「新型カタナ」がストリートでエキサイティングなワケは、GSX-R1000(K5)エンジンにヒミツが隠されていた!!
MotorFan / 2019年5月26日 18時0分
新型カタナのエンジンは「GSX‐R1000」の998cc並列4気筒エンジンをベースに改良されたものですが、“K5”と呼ばれる2005〜08年のパワーユニットが用いられています。このK5エンジン、じつは「GSX-S1000 ABS」にも使われ、好評を博しているのです。10年以上も前に設計されたエンジンにも関わらず、一体なぜなのでしょうか!? 新型カタナ開発陣にうかがってみました。 REPORT●青木タカオ(AOKI Takao) PHOTO●山田俊輔(YAMADA Shunsuke)
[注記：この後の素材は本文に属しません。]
(* ===== verification/Io.v ===== *)
(** The run-time environment the program talks to: byte streams that arrive in
    segments ([io.Reader], [io.ReadFull]), connections, the wall clock, the
    random source and the file system.

    A reader is a script of segments followed by a final error, so that every
    way the network may cut a byte stream is one script.  [io.ReadFull] is the
    loop of Go's [io.ReadAtLeast]; [ReadFull_spec] shows that its result only
    depends on the bytes, never on the segmentation, and [M_proper] carries that
    to everything that reads through it. *)

From Stdlib Require Import Strings.Byte String ZArith Lia.
From stdpp Require Import base list gmap.
From S2P Require Import Prelude Encoding.

(** ** Readers *)

(** [rd_chunks]: what the next calls of [Read] deliver (a segment longer than
    the buffer is delivered in parts, an empty one is a [0, nil] read);
    [rd_fin]: the error of every later call; [rd_eager]: the reader reports
    [rd_fin] together with the last bytes instead of in a call of its own
    (both are allowed by the [io.Reader] contract). *)
Record reader := Reader { rd_chunks : list bytes; rd_fin : error; rd_eager : bool }.

Definition set_chunks (cs : list bytes) (r : reader) : reader :=
  Reader cs (rd_fin r) (rd_eager r).

(** All bytes that are still to come. *)
Definition flatten (r : reader) : bytes := concat (rd_chunks r).

(** [n, err := r.Read(p)] with [len(p) = n]. *)
Definition rd_read (n : nat) (r : reader) : bytes * option error * reader :=
  match rd_chunks r with
  | [] => ([], Some (rd_fin r), r)
  | c :: cs =>
      if (length c <=? n)%nat
      then (c, (if rd_eager r then match cs with [] => Some (rd_fin r) | _ => None end else None),
            set_chunks cs r)
      else (take n c, None, set_chunks (drop n c :: cs) r)
  end.

(** The loop of [io.ReadAtLeast(r, buf, k)]: [for n < min && err == nil]. *)
Fixpoint read_loop (fuel k : nat) (acc : bytes) (err : option error) (r : reader)
    : option (bytes * option error * reader) :=
  match fuel with
  | O => None
  | S fuel' =>
      match err with
      | None =>
          if (length acc <? k)%nat
          then let '(bs, e, r') := rd_read (k - length acc) r in
               read_loop fuel' k (acc ++ bs) e r'
          else Some (acc, err, r)
      | Some _ => Some (acc, err, r)
      end
  end.

(** One read per segment, the read that meets the end, and the last test. *)
Definition read_fuel (r : reader) : nat := S (S (length (rd_chunks r))).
公道でエキサイティング!! 海外メディアも絶賛する“名機”
新型カタナ、そしてGSX-S1000 ABS、GSX‐R1000K5のDOHC4バルブエンジンが用いられていますが、その魅力とは何なのでしょうか。新型カタナ開発チームでチーフエンジニアを務めた寺田覚さんは、こう言います。
「どこからでも加速し、扱いやすく力強いのです。低回転域の力強いトルクと高回転域でのパワフルなエンジン特性を持ち合わせ、五感を刺激する高揚感のある乗り味が持ち味になっています」
通称“テスト課”と社内で呼ばれる技術品質評価グループの大城光さんは、こう表現します。
「名機なんですよ。海外のメディアからもK5のパワーユニットを選んだことを高く評価していただいています」
最新のGSX‐R1000のエンジンももちろん高性能ですが、スーパースポーツとは求められるものが異なるということでしょう。サーキットではなく、ストリートでエキサイティングに楽しめるという点では、より低中速で高揚感のあるK5に軍配が上がるということなのだと思います。
公式スペックを確認すると、現行GSX‐R1000のボア・ストロークは76.0mm×55.1mm、K5エンジンベースの新型カタナやGSX-S1000では、73.4mm×59.0mmとなっていて、ロングストロークとなっていることも見逃せません。
燃焼室が小型で、圧縮比の最適化とフラットピストンの採用が可能となり、公道走行に相応しいスムーズなスロットルレスポンスと鋭い加速を実現。全回転域でエキサイティングなパワーフィールを発揮します。
熟成し、さらなる進化を果たした心臓部
新型カタナでは発進時のエンジン回転の落ち込みを制御する「ローRPMアシスト機能」が採用され、エンストしにくくスムーズに走り出せます。渋滞時の低速走行やUターンの際もエンジン回転の落ち込みを感じにくく、ライディング時の安心感につながるのです。
スロットルグリップのワイヤー巻き取り軸を真円としない「プログレッシブスロットル」も注目に値します。通常、スロットルフィーリングのつくりこみはECUのセッティングで調整しますが、新型カタナではライダーが直接手を触れてエンジンを操作する場所でおこないました。
スロットルグリップのプーリー形状を最適化することで、開け始めの穏やかなレスポンスにもこだわっています。低開度ではより操作性を高め、中開度以降では全開の力強い加速へと繋がる期待感を盛り上げるようなスロットルフィーリングをつくり込んでいます。
車体設計を担当した三池翔太さんは「この完成したスロットルグリップの曲線は数式で表しきれるものではありません。まさに、指からガソリンを絞り出すようなイメージで設計した自信作です」と、胸を張ります。
さらに駆動輪から伝達されるバックトルクを制御し、シフトダウン等における過度のエンジンブレーキによる後輪のロックやホッピングを制御するスリッパークラッチの採用や、エンジン出力を効率よく路面に伝える「3モードトラクションコントロールシステム」も採用。
エンジン始動は「スズキイージースタートシステム」でスムーズな目覚め。スターターボタンを押すと、一定期間スターターモーターが回転し、32bit ECMが始動状況を認識してモーターをストップするという賢さです。
高揚感のあるパワーフィーリングで、ストリートに相応しいエンジンに、さまざまな最新テクノロジーのサポートが追加された新型カタナ。開発陣のライドフィールに対するこだわりは、並大抵ではないことがわかります。
税込み価格151万2000円で、発売日は5月30日。試乗できる日が、もう待ちきれません!!